■ WORK TO COMPLETE
Please repeat exactly the lines below from the one containing "congruence." down to the one containing "- cbn. by intros", both included, and nothing else.

■ DATA
Lemma ids_move i rq phase phase' sys : requests sys !! i = Some (rq, phase) ->
  ids (move i rq phase' sys) = ids sys.
Proof.
  intros H. unfold ids, move, set_field. cbn. rewrite list_fmap_insert. apply list_insert_id.
  by rewrite list_lookup_fmap, H.
Qed.
Lemma ids_inj sys i j rq rq' p p' : NoDup (ids sys) ->
  requests sys !! i = Some (rq, p) -> requests sys !! j = Some (rq', p') -> rq_id rq = rq_id rq' -> i = j.
Proof.
  intros Hnd Hi Hj Heq. eapply NoDup_lookup; [exact Hnd|..]; unfold ids; rewrite list_lookup_fmap.
  - by rewrite Hi.
  - rewrite Hj. cbn. by rewrite Heq.
Qed.
(** Moving one request on keeps the invariant if the claims of all the others,
    and its own while it holds, stay. *)
Lemma move_ok i rq phase phase' (f : Claims -> Claims) (g : list Uuid -> list Uuid) sys :
  sys_ok sys -> requests sys !! i = Some (rq, phase) ->
  (forall j rq' p, requests sys !! j = Some (rq', p) -> holds p -> (j = i -> holds phase') ->
     claim_held (claims sys) rq' -> claim_held (f (claims sys)) rq') ->
  (holds phase' -> holds phase) ->
  (forall id, id ∈ topic sys -> id ∈ g (topic sys)) ->
  (phase' = AcceptedNew -> phase <> AcceptedNew -> rq_id rq ∈ g (topic sys)) ->
  sys_ok (move i rq phase' sys <| claims ::= f |> <| topic ::= g |>).
Proof.
  intros (Hnd & Hheld & Htop) Hi Hf Hph Hg Hnew. pose proof (lookup_lt_Some _ _ _ Hi) as Hlt.
  pose proof (ids_move i rq phase phase' sys Hi) as Hids. unfold ids, move, set_field in *. cbn in *.
  unfold sys_ok, ids. cbn. rewrite Hids. split_and!; [done| |].
  - intros j rq' p Hj Hp. destruct (decide (i = j)) as [<-|Hne].
    + rewrite list_lookup_insert_eq in Hj by done. injection Hj as <- <-.
      apply (Hf i rq phase Hi); [by apply Hph|done|]. by eapply Hheld; [|apply Hph].
    + rewrite list_lookup_insert_ne in Hj by done. apply (Hf j rq' p Hj Hp); [by intros ->|].
      by eapply Hheld.
  - intros j rq' Hj. destruct (decide (i = j)) as [<-|Hne].
    + rewrite list_lookup_insert_eq in Hj by done. injection Hj as <- ->.
      destruct phase; try (by apply Hnew); apply Hg. by eapply Htop.
    + rewrite list_lookup_insert_ne in Hj by done. apply Hg. by eapply Htop.
Qed.
Lemma begin_ok now rq k scope r claimed claims' sys :
  sys_ok sys -> scoped rq = Some (k, scope) -> rq_id rq ∉ ids sys ->
  claim_insert key_hash now k (rq_id rq) (sha256_hex (rq_raw rq)) scope (claims sys) = (claimed, claims') ->
  sys_ok (sys <| claims := if took_effect r then claims' else claims sys |>
              <| requests ::= fun l => l ++ [(rq, if negb (answered r) then Failed
                                                  else if claimed : bool then Holding else Looking)] |>).
Proof.
  intros (Hnd & Hheld & Htop) Hk Hfresh Hins. set (claims1 := if took_effect r then claims' else claims sys).
  assert (Hkeep : forall h row, claims sys !! h = Some row -> claims1 !! h = Some row).
  { unfold claims1, claim_insert in *. intros h row Hr. destruct (took_effect r); [|done].
    destruct (claims sys !! key_hash k) eqn:Ek; injection Hins as _ <-; [done|].
    destruct (decide (h = key_hash k)) as [->|]; [congruence|]. by rewrite lookup_insert_ne. }
  unfold sys_ok, ids, set_field. cbn. rewrite map_app. cbn. split_and!.
  - apply NoDup_app. split_and!; [done| |apply NoDup_singleton].
    intros id Hin ->%list_elem_of_singleton. done.
  - intros j rq' p Hj Hp. apply lookup_app_Some in Hj as [Hj|[_ Hj]].
    + intros k' Hk'. destruct (Hheld j rq' p Hj Hp k' Hk') as (row & ? & ? & ?). eauto.
    + apply list_lookup_singleton_Some in Hj as [_ [= <- <-]]. intros k' Hk'. rewrite Hk in Hk'.
      injection Hk' as <- ->. unfold claims1, claim_insert in *. destruct r; cbn in *; try by destruct Hp.
      destruct (claims sys !! key_hash k); injection Hins as <- <-; [by destruct Hp|].
      rewrite lookup_insert_eq. by eexists.
  - intros j rq' Hj. apply lookup_app_Some in Hj as [Hj|[_ Hj]]; [by eapply Htop|].
    apply list_lookup_singleton_Some in Hj as [_ [= <- Hp]]. destruct (negb _), claimed; done.
Qed.
Lemma claims_ok (f : Claims -> Claims) sys : sys_ok sys ->
  (forall h row, claims sys !! h = Some row -> permanent row ->
     exists row', f (claims sys) !! h = Some row' /\ claim_id row' = claim_id row /\ permanent row') ->
  sys_ok (sys <| claims ::= f |>).
Proof.
  intros (Hnd & Hheld & Htop) Hf. unfold sys_ok, ids, set_field. cbn. split_and!; [done| |done].
  intros i rq p Hi Hp k Hk. destruct (Hheld i rq p Hi Hp k Hk) as (row & Hr & Hid & Hpm).
  destruct (Hf _ _ Hr Hpm) as (row' & ? & ? & ?). exists row'. split_and!; [done|congruence|done].
Qed.
Lemma requests_step_ok sys sys' : sys_ok sys -> step sys sys' -> sys_ok sys'.
Proof.
  intros Hok Hstep. destruct Hstep as [now rq k scope r claimed claims' sys Hk Hfresh Hins
    |i rq k scope sys Hi Hk|i rq o sys Hi|i rq sys Hi|i rq k scope ok sys Hi Hk|i rq phase sys Hi Hp|now sys|now l sys].
  - by eapply begin_ok.
  - apply (move_ok i rq Looking _ (fun c => c) (fun t => t)); try done;
      destruct (claim_lookup _ _ _ _ _) as [[]| |]; try done; by intros [|].
  - apply (move_ok i rq Holding _ (fun c => c)); try done.
    + intros _. by left.
    + intros id Hin. destruct o; cbn; [|done|]; apply elem_of_app; by left.
    + intros Ho _. destruct o; try done. cbn. apply elem_of_app. right. by apply list_elem_of_singleton.
  - apply (move_ok i rq Holding _ (fun c => c) (fun t => t)); try done. by intros [|].
  - apply (move_ok i rq Releasing _ _ (fun t => t)); try done; [|by intros [|]].
    intros j rq' p Hj Hp Hne Hheld k' Hk'. destruct (Hheld k' Hk') as (row & Hr & Hid & Hpm).
    destruct ok; [|by exists row]. exists row. split_and!; [|done|done].
    apply abandon_claim_other; [done|]. rewrite Hid. intros Heq.
    assert (j = i) as -> by (destruct Hok as [Hnd _]; by eapply ids_inj). by destruct (Hne eq_refl).
  - apply (move_ok i rq phase _ (fun c => c) (fun t => t)); try done. by intros [|].
  - apply claims_ok; [done|]. intros h row Hr Hpm. exists row. split_and!; [by apply prune_permanent|done|done].
  - apply claims_ok; [done|]. intros h row Hr Hpm.
    destruct (adopt_keeps key_hash now l _ _ _ Hr) as (row' & ? & ? & ?). exists row'. auto.
Qed.
Lemma requests_reachable_ok sys : reachable sys -> sys_ok sys.
Proof.
  induction 1 as [|sys sys' _ IH Hstep]; [|by eapply requests_step_ok].
  split_and!; [constructor|done|done].
Qed.

(** The game a request's payload names. *)
Definition names_game (rq : Request) (game : string) : Prop :=
  exists metadata, Mjai.parse_metadata from_str to_string timestamp_ok (rq_raw rq) = Ok metadata /\
    Mjai.majsoul_uuid metadata = Some game.
(** C3: one game is one record. Over all interleavings of concurrent requests,
    failed or unacknowledged produces, failed releases, crashes, prunes and
    adoptions, at most one request that carries a given game is ever answered as
    newly accepted, and its record is in the topic. *)
Theorem one_game_one_record sys i j rq rq' game :
  reachable sys ->
  requests sys !! i = Some (rq, AcceptedNew) -> requests sys !! j = Some (rq', AcceptedNew) ->
  names_game rq game -> names_game rq' game ->
  i = j /\ rq_id rq ∈ topic sys.
Proof.
  intros Hr Hi Hj (md & Hmd & Hg) (md' & Hmd' & Hg'). destruct (requests_reachable_ok _ Hr) as (Hnd & Hheld & Htop).
  split; [|by eapply Htop]. eapply ids_inj; [exact Hnd|exact Hi|exact Hj|].
  destruct (Hheld i rq _ Hi (or_intror eq_refl) (game_scope_key game)) as (row & Hrow & <- & _).
  { unfold Requests.scoped, key_of. by rewrite Hmd, Hg. }
  destruct (Hheld j rq' _ Hj (or_intror eq_refl) (game_scope_key game)) as (row' & Hrow' & <- & _).
  { unfold Requests.scoped, key_of. by rewrite Hmd', Hg'. }
  congruence.
Qed.
(** An answered duplicate can be a lost record. Two requests for one key: the
    second is told that the first already has the record, then the broker
    refuses the first one's produce and the claim is released. Both are
    answered, the second with success, and the record is in neither the topic
    nor the claims. *)
Theorem duplicate_of_a_lost_record rq rq' k scope :
  scoped rq = Some (k, scope) -> scoped rq' = Some (k, scope) -> rq_id rq <> rq_id rq' ->
  (scope = Caller -> sha256_hex (rq_raw rq) = sha256_hex (rq_raw rq')) ->
  exists sys, reachable sys /\ topic sys = [] /\ claims sys = ∅ /\
    requests sys = [(rq, Failed); (rq', AcceptedDuplicate (rq_id rq))].
Proof.
  intros Hk Hk' Hid Hsha. set (row := mkClaim (rq_id rq) (sha256_hex (rq_raw rq)) (expires scope) 0).
  set (held := <[key_hash k := row]> (∅ : Claims)).
  assert (Hlook : claim_lookup key_hash k (sha256_hex (rq_raw rq')) scope held = Ok (Existing (rq_id rq))).
  { unfold claim_lookup, held. rewrite lookup_insert_eq. destruct scope; cbn; [done|].
    by rewrite Hsha, String.eqb_refl. }
  assert (H1 : reachable (mkSys held [] [(rq, Holding)])).
  { eapply Reach_step; [apply Reach_initial|].
    apply (Begin _ _ _ _ _ 0 rq k scope Done true held initial Hk); [by apply not_elem_of_nil|done]. }
  assert (H2 : reachable (mkSys held [] [(rq, Holding); (rq', Looking)])).
  { eapply Reach_step; [exact H1|].
    apply (Begin _ _ _ _ _ 0 rq' k scope Done false held (mkSys held [] [(rq, Holding)]) Hk').
    - cbn. by intros ?%list_elem_of_singleton.
    - unfold claim_insert, held. cbn. by rewrite lookup_insert_eq. }
  assert (H3 : reachable (mkSys held [] [(rq, Holding); (rq', AcceptedDuplicate (rq_id rq))])).
  { eapply Reach_step; [exact H2|].
    pose proof (Look key_hash from_str to_string timestamp_ok sha256_hex 1 rq' k scope
      (mkSys held [] [(rq, Holding); (rq', Looking)]) eq_refl Hk') as H. cbn in H. by rewrite Hlook in H. }
  assert (H4 : reachable (mkSys held [] [(rq, Releasing); (rq', AcceptedDuplicate (rq_id rq))])).
  { eapply Reach_step; [exact H3|]. by apply (Produce _ _ _ _ _ 0 rq Refused
      (mkSys held [] [(rq, Holding); (rq', AcceptedDuplicate (rq_id rq))])). }
  eexists. split_and!.
  - eapply Reach_step; [exact H4|]. by apply (Release _ _ _ _ _ 0 rq k scope true
      (mkSys held [] [(rq, Releasing); (rq', AcceptedDuplicate (rq_id rq))])).
  - done.
  - unfold set_field, held. cbn. unfold abandon_claim. rewrite lookup_insert_eq. cbn.
    rewrite bool_decide_eq_true_2 by done. by rewrite delete_insert_eq, delete_empty.
  - done.
Qed.
End RequestFacts.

■ WRITTEN REPLY
  congruence.
Qed.
(** An answered duplicate can be a lost record. Two requests for one key: the
    second is told that the first already has the record, then the broker
    refuses the first one's produce and the claim is released. Both are
    answered, the second with success, and the record is in neither the topic
    nor the claims. *)
Theorem duplicate_of_a_lost_record rq rq' k scope :
  scoped rq = Some (k, scope) -> scoped rq' = Some (k, scope) -> rq_id rq <> rq_id rq' ->
  (scope = Caller -> sha256_hex (rq_raw rq) = sha256_hex (rq_raw rq')) ->
  exists sys, reachable sys /\ topic sys = [] /\ claims sys = ∅ /\
    requests sys = [(rq, Failed); (rq', AcceptedDuplicate (rq_id rq))].
Proof.
  intros Hk Hk' Hid Hsha. set (row := mkClaim (rq_id rq) (sha256_hex (rq_raw rq)) (expires scope) 0).
  set (held := <[key_hash k := row]> (∅ : Claims)).
  assert (Hlook : claim_lookup key_hash k (sha256_hex (rq_raw rq')) scope held = Ok (Existing (rq_id rq))).
  { unfold claim_lookup, held. rewrite lookup_insert_eq. destruct scope; cbn; [done|].
    by rewrite Hsha, String.eqb_refl. }
  assert (H1 : reachable (mkSys held [] [(rq, Holding)])).
  { eapply Reach_step; [apply Reach_initial|].
    apply (Begin _ _ _ _ _ 0 rq k scope Done true held initial Hk); [by apply not_elem_of_nil|done]. }
  assert (H2 : reachable (mkSys held [] [(rq, Holding); (rq', Looking)])).
  { eapply Reach_step; [exact H1|].
    apply (Begin _ _ _ _ _ 0 rq' k scope Done false held (mkSys held [] [(rq, Holding)]) Hk').
    - cbn. by intros ?%list_elem_of_singleton.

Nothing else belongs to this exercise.